Sebbene la prospettiva di un’amministrazione pro-criptovaluta abbia inizialmente segnalato una nuova era di legittimità per gli asset digitali, molti esperti finanziari ora invitano alla cautela. Mentre l’amministrazione Trump si propone di posizionare gli Stati Uniti come una “capitale cripto” globale, stanno emergendo in primo piano preoccupazioni significative riguardanti l’integrità del mercato, i conflitti di interessi politici e la natura fondamentale di Bitcoin.
Il dilemma del conflitto di interessi
La preoccupazione principale di molti analisti è la linea confusa tra la politica presidenziale e gli interessi commerciali personali della famiglia Trump. Con il lancio di iniziative come World Liberty Financial, il rapporto dell’amministrazione con il settore delle criptovalute è passato dal supporto normativo al coinvolgimento diretto.
Gli esperti suggeriscono che ciò crea un alto rischio di clientismo e manipolazione del mercato.
– Integrità normativa: i critici indicano casi come la grazia presidenziale del co-fondatore di Binance Changpeng Zhao come prova di un ambiente normativo potenzialmente compromesso.
– Vulnerabilità del mercato: poiché il mercato delle criptovalute è ancora relativamente piccolo rispetto alla finanza tradizionale, è altamente suscettibile a cambiamenti improvvisi. Gli esperti avvertono che la connessione percepita tra la Casa Bianca e specifiche iniziative crittografiche potrebbe rendere il mercato un bersaglio per “cattivi attori” di nazioni come Cina e Russia, che potrebbero cercare di sfruttare questi legami politici per manipolare i prezzi.
Stabilità e contesto storico
Al di là del panorama politico, i pianificatori finanziari esperti stanno evidenziando la volatilità intrinseca e la mancanza di maturità dell’asset class digitale.
Mancanza di comprovata esperienza
A differenza delle azioni o delle obbligazioni, che sono sostenute da decenni di storia economica e da quadri giuridici consolidati, la criptovaluta rimane in gran parte non regolamentata. Jay Zigmont, Ph.D., un pianificatore finanziario certificato, osserva che le criptovalute non hanno la “forte storia” necessaria per essere considerate una risorsa fondamentale stabile.
Il mito dell'”oro digitale”.
Per anni, Bitcoin è stato commercializzato come “oro digitale”, una copertura contro l’inflazione e l’instabilità economica. Tuttavia, la recente performance del mercato suggerisce che questa analogia potrebbe essere errata.
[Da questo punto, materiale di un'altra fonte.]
(* ===== verification/QuinnCapsules.v ===== *)
(** * Closing a session (webtrans-quinn/src/session.rs: the CONNECT stream)

    Capsules over the DATA frames of the CONNECT stream: reading them back
    together across frame boundaries, writing the close capsule, and the
    background task that waits for either side to close. *)
From S2P Require Import Prelude Buf Utf8 Varint ErrorCode Frame Capsule.

Definition MAX_CAPSULE_FRAME_SIZE : Z := 2 * 1024.
Record CloseCommand := MkCloseCommand { cc_code : Z; cc_reason : bytes }.

Definition is_graceful_close (e : CapsuleError) : bool :=
  match e with
  | CEIo ioe =>
      match io_kind ioe with
      | UnexpectedEof | BrokenPipe | ConnectionReset | ConnectionAborted | NotConnected => true
      | _ => false
      end || contains (lit "connection lost") (to_ascii_lowercase (io_message ioe))
  | CEUnexpectedEnd => true
  | _ => false
  end.

(** Two states side by side: the receive stream and the pending bytes. *)
Definition on_recv {S T E A} (m : M S E A) : M (S * T) E A := fun st =>
  let '(r, s) := m st.1 in (r, (s, st.2)).
Definition on_pending {S T E A} (m : M T E A) : M (S * T) E A := fun st =>
  let '(r, t) := m st.2 in (r, (st.1, t)).

Section Capsules.
Context `{Platform}.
– L’Oro ha registrato guadagni significativi (oltre il 60% negli ultimi periodi).
– Il Bitcoin è rimasto relativamente piatto, non riuscendo ad attrarre lo stesso afflusso di capitali che i metalli preziosi hanno comandato durante i periodi di incertezza economica.
Come notato da Zigmont, facendo eco al sentimento di Warren Buffett, Bitcoin non produce nulla di valore intrinseco, rendendolo un asset speculativo piuttosto che produttivo.
Strategie di investimento consigliate
Considerati questi rischi, il consenso tra gli esperti intervistati non è necessariamente un divieto totale delle criptovalute, ma piuttosto un limite rigoroso all’esposizione. Per proteggersi da improvvisi crolli del mercato o volatilità politica, i professionisti suggeriscono quanto segue:
- Limitare l’esposizione: non consentire alla criptovaluta di superare il 5%-10% di un portafoglio di investimento totale.
- Trattare come speculazione: considera le criptovalute come un’impresa speculativa ad alto rischio piuttosto che come un fondamentale veicolo di pensionamento o risparmio.
- Dare priorità agli asset tradizionali: mantenere la maggior parte della ricchezza in asset con una storia comprovata, come oro, azioni o obbligazioni.
“Gli asset digitali sono forse il luogo più ovvio in cui cercare conflitti di interessi che potrebbero infettare l’economia più ampia.”
Conclusione
Sebbene i cambiamenti politici possano offrire stimoli temporanei al sentimento cripto, la combinazione di potenziale clientelismo politico, vulnerabilità del mercato e mancanza di valore intrinseco rende Bitcoin un asset ad alto rischio. Si consiglia agli investitori di mantenere un’esposizione minima per proteggersi dalla volatilità di un mercato in evoluzione e politicamente carico.